1. In six healthy volunteer subjects polydipsic water loading significantly increased urine volume from 1203 ± 242 (sem) to 5072 ± 320 ml/24 h (P < 0.001) with a significant decrease in urinary osmolality. This increase in urine volume by more than fourfold was associated with a slight increase in urinary excretion of prostaglandin E2 from 466 ± 66 to 1017 ± 174 pmol/24 h (P = 0.05).
2. In five patients with central diabetes insipidus mean urine volume of 10 838 ± 107 ml/24 h was reduced to 1205 ± 204 ml/24 h (P < 0.001) by treatment with 1-desamino-8-arginine vasopressin (desamino-[Arg8]vasopressin; 15 μg/day) with a significant rise in urinary osmolality. Desamino-[Arg8]vasopressin treatment was associated with a significant increase of suppressed urinary excretion of prostaglandin E2 (PGE2) in four of these patients from 246 ± 66 to 2643 ± 677 pmol/24 h (P < 0.01).
3. Concomitant treatment with indomethacin in addition to desamino-[Arg8]vasopressin significantly suppressed urinary excretion of PGE2 and significantly increased urinary osmolality as compared with treatment with desamino-[Arg8]vasopressin alone.
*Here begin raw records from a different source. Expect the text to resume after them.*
(* ===== verification/Bench.v ===== *)
(** * The synthetic benchmark

    [bench.cpp]: the generated population and what the benchmark counts.  The time a
    placement takes is an argument; [double] is the binary64 of [SpecFloat]. *)

From Stdlib Require Import String Ascii ZArith SpecFloat.
From S2P Require Import Prelude StdAlgo Checked Status Bytes Hash Model ModelDigest Validate.
From S2P Require Import Explain Records Place RuntimeState ServerState.

Open Scope N_scope.

(** ** The generator *)

Definition kGolden : N := 0x9E3779B97F4A7C15.

(** Draws from a [SyntheticRng], in order. *)
Definition Rng (A : Type) : Type := N → A * N.

#[export] Instance Rng_ret : MRet Rng := λ A a state, (a, state).
#[export] Instance Rng_bind : MBind Rng := λ A B k m state, let '(a, state) := m state in k a state.

Definition SyntheticRng_init (seed : N) : N := wrap 64 (seed + kGolden).

Definition Next : Rng N := λ state,
  let state := wrap 64 (state + kGolden) in
  let z := state in
  let z := wrap 64 (N.lxor z (N.shiftr z 30) * 0xBF58476D1CE4E5B9) in
  let z := wrap 64 (N.lxor z (N.shiftr z 27) * 0x94D049BB133111EB) in
  (N.lxor z (N.shiftr z 31), state).

Definition Below (bound : N) : Rng N :=
  if bound =? 0 then mret 0 else next ← Next; mret (next mod bound).

(** A loop that draws. *)
Fixpoint draws {A B} (f : A → Rng B) (l : list A) : Rng (list B) :=
  match l with
  | [] => mret []
  | a :: l => b ← f a; bs ← draws f l; mret (b :: bs)
  end.

(** The indices of a loop from 0. *)
Definition up_to (n : N) : list N := N.of_nat <$> seq 0 (N.to_nat n).

(** ** Requests *)

Record BenchConfig := mkBenchConfig {
  bc_fanout : N;
  bc_resources : N;
  bc_domains : N;
  bc_churn_percent : N;
  bc_objectives : N;
  bc_iterations : N;
  bc_warmup : N;
  bc_seed : N;
  bc_limits : Limits;
}.

Definition BenchConfig_init : BenchConfig := mkBenchConfig 64 1024 16 0 3 200 10 1 default_limits.

Definition bc_with_fanout (fanout : N) (c : BenchConfig) : BenchConfig :=
  mkBenchConfig fanout (bc_resources c) (bc_domains c) (bc_churn_percent c) (bc_objectives c)
    (bc_iterations c) (bc_warmup c) (bc_seed c) (bc_limits c).

(** One round of the loop over the paths. *)
Definition bench_path (config : BenchConfig) (i : N) : Rng CandidatePath :=
  let domains := N.max 1 (bc_domains config) in
  tier ← Below 3;
  locality ← Below (N.max 1 (bc_resources config));
  scope ← Below 5;
  domain ← Below domains;
  cost ← Below 10000;
  latency ← Below 1000000;
  hops ← Below 9;
  labelled ← Below 4;
  labels ← (if labelled =? 0 then label ← Below 8; mret [wrap 64 (1 + label)] else mret []);
  reserved ← Below 3;
  reservations ← (if reserved =? 0 then
                    id ← Below 64;
                    generation ← Below 4;
                    mret [mkRef (wrap 64 (1 + id)) (wrap 64 (1 + generation))]
                  else mret []);
  mret (mkPath (wrap 64 (1 + i)) 5
          (mkAttributes (PathTier_cast tier) (wrap 64 (1 + locality)) (LocalityScope_cast scope)
             (wrap 64 (1 + domain)) (100 + cost) (1000 + latency) (wrap 16 (1 + hops)) labels
             reservations)).

Definition bench_entry (path : CandidatePath) : Rng PathCapacity :=
  residual ← Below 950000;
  mret (mkCapacity (path_id path) 1000000 (50000 + residual)).

Definition bench_evidence (path : CandidatePath) : Rng CongestionEvidenceEntry :=
  utilization ← Below 1000000000;
  mret (mkEvidenceEntry (path_id path) (wrap 32 utilization)).

(** The two tables, side by side. *)
Definition bench_objectives : list Objective :=
  [mkObjective ObjectiveKind.kCost Direction.kMinimize;
   mkObjective ObjectiveKind.kLatency Direction.kMinimize;
   mkObjective ObjectiveKind.kResidualCapacity Direction.kMaximize;
   mkObjective ObjectiveKind.kCongestionUtilization Direction.kMinimize;
   mkObjective ObjectiveKind.kHopCount Direction.kMinimize;
   mkObjective ObjectiveKind.kTier Direction.kMinimize;
   mkObjective ObjectiveKind.kLocalityAffinity Direction.kMinimize;
   mkObjective ObjectiveKind.kIncumbentStability Direction.kMinimize].

(** The policy, with the churn rule of a request that has an incumbent. *)
Definition bench_policy (config : BenchConfig) (incumbent : bool) : PlacementPolicy :=
  let p := PlacementPolicy_init in
  let churn := pol_churn p in
  let objectives := N.max 1 (N.min 8 (bc_objectives config)) in
  mkPolicy 17 8 (take (N.to_nat objectives) bench_objectives) (pol_allowed_tiers p)
    (pol_required_labels p) (pol_forbidden_labels p) (pol_locality p) (pol_failure_domains p)
    (pol_reservation_affinity p) (pol_admission p) (pol_service p)
    (if incumbent then mkChurn (on_move churn) true 50 0
     else mkChurn (on_move churn) (prefer_incumbent churn) (move_improvement_threshold churn) 0)
    (pol_evidence p) 1000000000.

Definition bench_incumbent (index : N) (path : CandidatePath) : IncumbentPlacement :=
  mkIncumbent (wrap 64 (500 + index)) 1 (path_id path) 5 3 4 8 2 1 ReservationRef_none.

Definition MakeRequest (config : BenchConfig) (index : N) : Rng PlacementRequest :=
  let fanout := N.max 1 (bc_fanout config) in
  paths ← draws (bench_path config) (up_to fanout);
  entries ← draws bench_entry paths;
  evidence ← draws bench_evidence paths;
  incumbent ← (if bc_churn_percent config =? 0 then mret None
               else
                 chance ← Below 100;
                 if chance <? bc_churn_percent config then
                   at_path ← Below fanout;
                   mret (Some (bench_incumbent index (nth (N.to_nat at_path) paths no_path)))
                 else mret None);
  mret (mkRequest (wrap 64 (1000 + index)) (wrap 64 (1 + index)) (mkCandidateSet 7 3 paths)
          (mkSnapshot 9 4 entries)
          (mkQos 11 2 ServiceClass.kControlled PriorityClass.kNormal 10000 0)
          (bench_policy config (bool_decide (is_Some incumbent))) (mkBundle 13 6 evidence) incumbent []
          (mkExpectation 5 3 4 8 2 1 6)
          (mkProvenance "flowplace-bench" kVersionString index 0) (wrap 64 (100000 + index))).

(** ** Doubles *)

Definition of_u64 (n : N) : spec_float := binary_normalize 53 1024 (Z.of_N n) 0 false.

(** [static_cast<std::size_t>] of a [double] that is not negative. *)
Definition to_u64 (f : spec_float) : N :=
  match f with
  | S754_finite false m (Zneg e) => Npos m / 2 ^ Npos e
  | S754_finite false m e => Npos m * 2 ^ Z.to_N e
  | _ => 0
  end.

Definition kHalf : spec_float := S754_finite false 4503599627370496 (-53).
Definition k99Percent : spec_float := S754_finite false 8917127262193582 (-53).
Definition k1e9 : spec_float := of_u64 1000000000.

(** The samples sorted, and the one at the fraction. *)
Definition Percentile (samples : list N) (fraction : spec_float) : N * list N :=
  match samples with
  | [] => (0, samples)
  | _ =>
      let samples := std_sort N.ltb samples in
      let position := SFmul 53 1024 fraction (of_u64 (size samples - 1)) in
      let index := to_u64 (SFadd 53 1024 position kHalf) in
      (nth (N.to_nat (N.min index (size samples - 1))) samples 0, samples)
  end.

(** ** The benchmark *)

Record BenchSample := mkSample {
  bs_fanout : N;
  bs_iterations : N;
  bs_placed : N;
  bs_placed_degraded : N;
  bs_no_legal_path : N;
  bs_insufficient_capacity : N;
  bs_policy_rejected : N;
  bs_deferred : N;
  bs_stale_input : N;
  bs_conflicting_input : N;
  bs_total_nanos : N;
  bs_p50_nanos : N;
  bs_p99_nanos : N;
  bs_max_nanos : N;
  bs_decision_digest_accumulator : N;
  bs_candidates_examined : N;
  bs_placements_per_second : spec_float;
}.

Record BenchResult := mkBenchResult {
  br_config : BenchConfig;
  br_samples : list BenchSample;
  br_label : string;
}.

Definition count_at (outcome other : Outcome) (n : N) : N :=
  if bool_decide (outcome = other) then wrap 64 (n + 1) else n.

(** The sample after a measured placement. *)
Definition count_decision (decision : PlacementDecision) (nanos : N) (s : BenchSample)
    : BenchSample :=
  let at_outcome := count_at (dec_outcome decision) in
  mkSample (bs_fanout s) (bs_iterations s)
    (at_outcome Outcome.kPlaced (bs_placed s))
    (at_outcome Outcome.kPlacedDegraded (bs_placed_degraded s))
    (at_outcome Outcome.kNoLegalPath (bs_no_legal_path s))
    (at_outcome Outcome.kInsufficientCapacity (bs_insufficient_capacity s))
    (at_outcome Outcome.kPolicyRejected (bs_policy_rejected s))
    (at_outcome Outcome.kDeferred (bs_deferred s))
    (at_outcome Outcome.kStaleInput (bs_stale_input s))
    (at_outcome Outcome.kConflictingInput (bs_conflicting_input s))
    (wrap 64 (bs_total_nanos s + nanos)) (bs_p50_nanos s) (bs_p99_nanos s) (bs_max_nanos s)
    (N.lxor (bs_decision_digest_accumulator s) (digest_lo (dec_digest decision)))
    (wrap 64 (bs_candidates_examined s + ex_candidate_count (dec_explanation decision)))
    (bs_placements_per_second s).

Section Measuring.
(** The nanoseconds that the placement of a round took, at each fan-out. *)
Context (elapsed : N → N → N).

(** The loop over the rounds: the sample and the durations. *)
Fixpoint run_rounds (point : BenchConfig) (warmup : N) (rounds : list N)
    (sample : BenchSample) (durations : list N) : Rng (BenchSample * list N) :=
  match rounds with
  | [] => mret (sample, durations)
  | i :: rounds =>
      request ← MakeRequest point i;
      let decision := Place (bc_limits point) request in
      if i <? warmup then run_rounds point warmup rounds sample durations
      else
        let nanos := elapsed (bc_fanout point) i in
        run_rounds point warmup rounds (count_decision decision nanos sample)
          (durations ++ [nanos])
  end.

Definition finish_sample (iterations : N) (durations : list N) (s : BenchSample) : BenchSample :=
  let '(p50, durations) := Percentile durations kHalf in
  let '(p99, durations) := Percentile durations k99Percent in
  mkSample (bs_fanout s) iterations (bs_placed s) (bs_placed_degraded s) (bs_no_legal_path s)
    (bs_insufficient_capacity s) (bs_policy_rejected s) (bs_deferred s) (bs_stale_input s)
    (bs_conflicting_input s) (bs_total_nanos s) p50 p99 (List.last durations 0)
    (bs_decision_digest_accumulator s) (bs_candidates_examined s)
    (if bs_total_nanos s =? 0 then S754_zero false
     else
       SFdiv 53 1024 (SFmul 53 1024 (of_u64 iterations) k1e9) (of_u64 (bs_total_nanos s))).

Definition run_point (config : BenchConfig) (fanout : N) : BenchSample :=
  let point := bc_with_fanout fanout config in
  let rng := SyntheticRng_init (N.lxor (bc_seed config) (wrap 64 (fanout * kGolden))) in
  let sample := mkSample fanout 0 0 0 0 0 0 0 0 0 0 0 0 0 0 0 (S754_zero false) in
  let warmup := N.min (bc_warmup config) (bc_iterations config) in
  let rounds := up_to (wrap 64 (bc_iterations config + warmup)) in
  let '((sample, durations), _) := run_rounds point warmup rounds sample [] rng in
  finish_sample (bc_iterations config) durations sample.

(** [for (value = 1; value < target; value *= 2)]; [None] out of fuel. *)
Fixpoint powers_below (fuel : nat) (value target : N) : option (list N) :=
  if negb (value <? target) then Some [] else
  match fuel with
  | O => None
  | S fuel => powers ← powers_below fuel (wrap 64 (value * 2)) target; Some (value :: powers)
  end.

(** The sweep over the fan-out: at most six points. *)
Definition sweep (fuel : nat) (config : BenchConfig) : option (list N) :=
  let target := N.max 1 (bc_fanout config) in
  powers ← powers_below fuel 1 target;
  let fanouts := powers ++ [target] in
  Some (if 6 <? size fanouts then
          (if target / 32 =? 0 then 1 else target / 32) ::
          drop (length fanouts - 5) fanouts
        else fanouts).

Definition RunSyntheticPlacementBenchmark (fuel : nat) (config : BenchConfig)
    : option BenchResult :=
  fanouts ← sweep fuel config;
  Some (mkBenchResult config (run_point config <$> fanouts) "SYNTHETIC").
End Measuring.

(** ** The report *)

(** [%-<width>llu]. *)
Definition padded (width : nat) (n : N) : string :=
  let text := to_string n in
  (text ++ String.concat "" (replicate (width - String.length text) " "))%string.

(** [%.1f] of a [double] that is not negative: the nearest tenth, ties to the even one. *)
Definition tenths (f : spec_float) : N :=
  match f with
  | S754_finite _ m (Zneg e) =>
      let q := 10 * Npos m / 2 ^ Npos e in
      let r := (10 * Npos m) mod 2 ^ Npos e in
      match 2 * r ?= 2 ^ Npos e with
      | Lt => q
      | Eq => if N.even q then q else q + 1
      | Gt => q + 1
      end
  | S754_finite _ m e => 10 * Npos m * 2 ^ Z.to_N e
  | _ => 0
  end.

Definition one_decimal (f : spec_float) : string :=
  (to_string (tenths f / 10) ++ "." ++ to_string (tenths f mod 10))%string.

(** One line, cut to the buffer. *)
Definition render_sample (s : BenchSample) : string :=
  (String.substring 0 511
     ("fanout=" ++ padded 7 (bs_fanout s) ++ " placed=" ++ padded 6 (bs_placed s) ++
      " degraded=" ++ padded 6 (bs_placed_degraded s) ++
      " no_legal=" ++ padded 6 (bs_no_legal_path s) ++
      " insufficient=" ++ padded 6 (bs_insufficient_capacity s) ++
      " policy=" ++ padded 6 (bs_policy_rejected s) ++
      " deferred=" ++ padded 6 (bs_deferred s) ++ " stale=" ++ padded 6 (bs_stale_input s) ++
      " conflicting=" ++ padded 6 (bs_conflicting_input s) ++
      " p50_ns=" ++ padded 9 (bs_p50_nanos s) ++ " p99_ns=" ++ padded 9 (bs_p99_nanos s) ++
      " max_ns=" ++ padded 9 (bs_max_nanos s) ++
      " placements_per_second=" ++ one_decimal (bs_placements_per_second s) ++ newline))%string.

Definition RenderBenchResult (result : BenchResult) : string :=
  let c := br_config result in
  ("label: " ++ br_label result ++
   " (in-process generated populations; not a network measurement)" ++ newline ++
   "config: fanout=" ++ to_string (bc_fanout c) ++ " resources=" ++ to_string (bc_resources c) ++
   " domains=" ++ to_string (bc_domains c) ++
   " churn_percent=" ++ to_string (bc_churn_percent c) ++
   " objectives=" ++ to_string (bc_objectives c) ++
   " iterations=" ++ to_string (bc_iterations c) ++ " seed=" ++ to_string (bc_seed c) ++ newline ++
   concat_map render_sample (br_samples result))%string.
4. Desamino-[Arg8]vasopressin significantly increased urinary excretion of adenosine 3′:5′-cyclic. monophosphate (cyclic AMP). However, there was no further change in urinary excretion of cyclic AMP during concomitant indomethacin treatment.
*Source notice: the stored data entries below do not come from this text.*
(* ===== verification/CommandLine.v ===== *)
(** * The command line

    [flowplace_main.cpp]: the options, the files, the commands and their exit codes.
    What the process finds outside — its files, what lies at the paths of stores, the
    answers of the sockets — is a record; a command returns what it printed and its
    exit code, or the threads it runs. *)

From Stdlib Require Import String Ascii.
From S2P Require Import Prelude StdAlgo Checked Status Bytes Hash Model ModelDigest Validate.
From S2P Require Import Explain Records Codec Wire Transport Store StoreOps Place.
From S2P Require Import Threads RuntimeState Runtime ServerState Server Worker Scenario Bench.

Open Scope string_scope.
Open Scope N_scope.

(** ** Options *)

Record Arguments := mkArguments {
  positional : list string;
  options : list (string * string);
}.

Definition Has (name : string) (args : Arguments) : bool :=
  existsb (λ option, String.eqb (fst option) name) (options args).

Definition Get (name fallback : string) (args : Arguments) : string :=
  from_option snd fallback (find (λ option, String.eqb (fst option) name) (options args)).

(** [std::from_chars]: the value of the leading digits, 0 where there are none or the
    value is out of range, and whether all of the text was read. *)
Fixpoint leading_digits (text : string) (value : N) : N * string :=
  match text with
  | EmptyString => (value, EmptyString)
  | String c rest =>
      match digit_of c with
      | Some digit => leading_digits rest (10 * value + digit)
      | None => (value, text)
      end
  end.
5. The results suggest that urine flow itself is not an important determinant of urinary PGE2 excretion. In patients with central diabetes insipidus the urinary concentrating response to desamino-[Arg8]vasopressin is enhanced during inhibition of prostaglandin synthesis without changes in urinary excretion of cyclic AMP.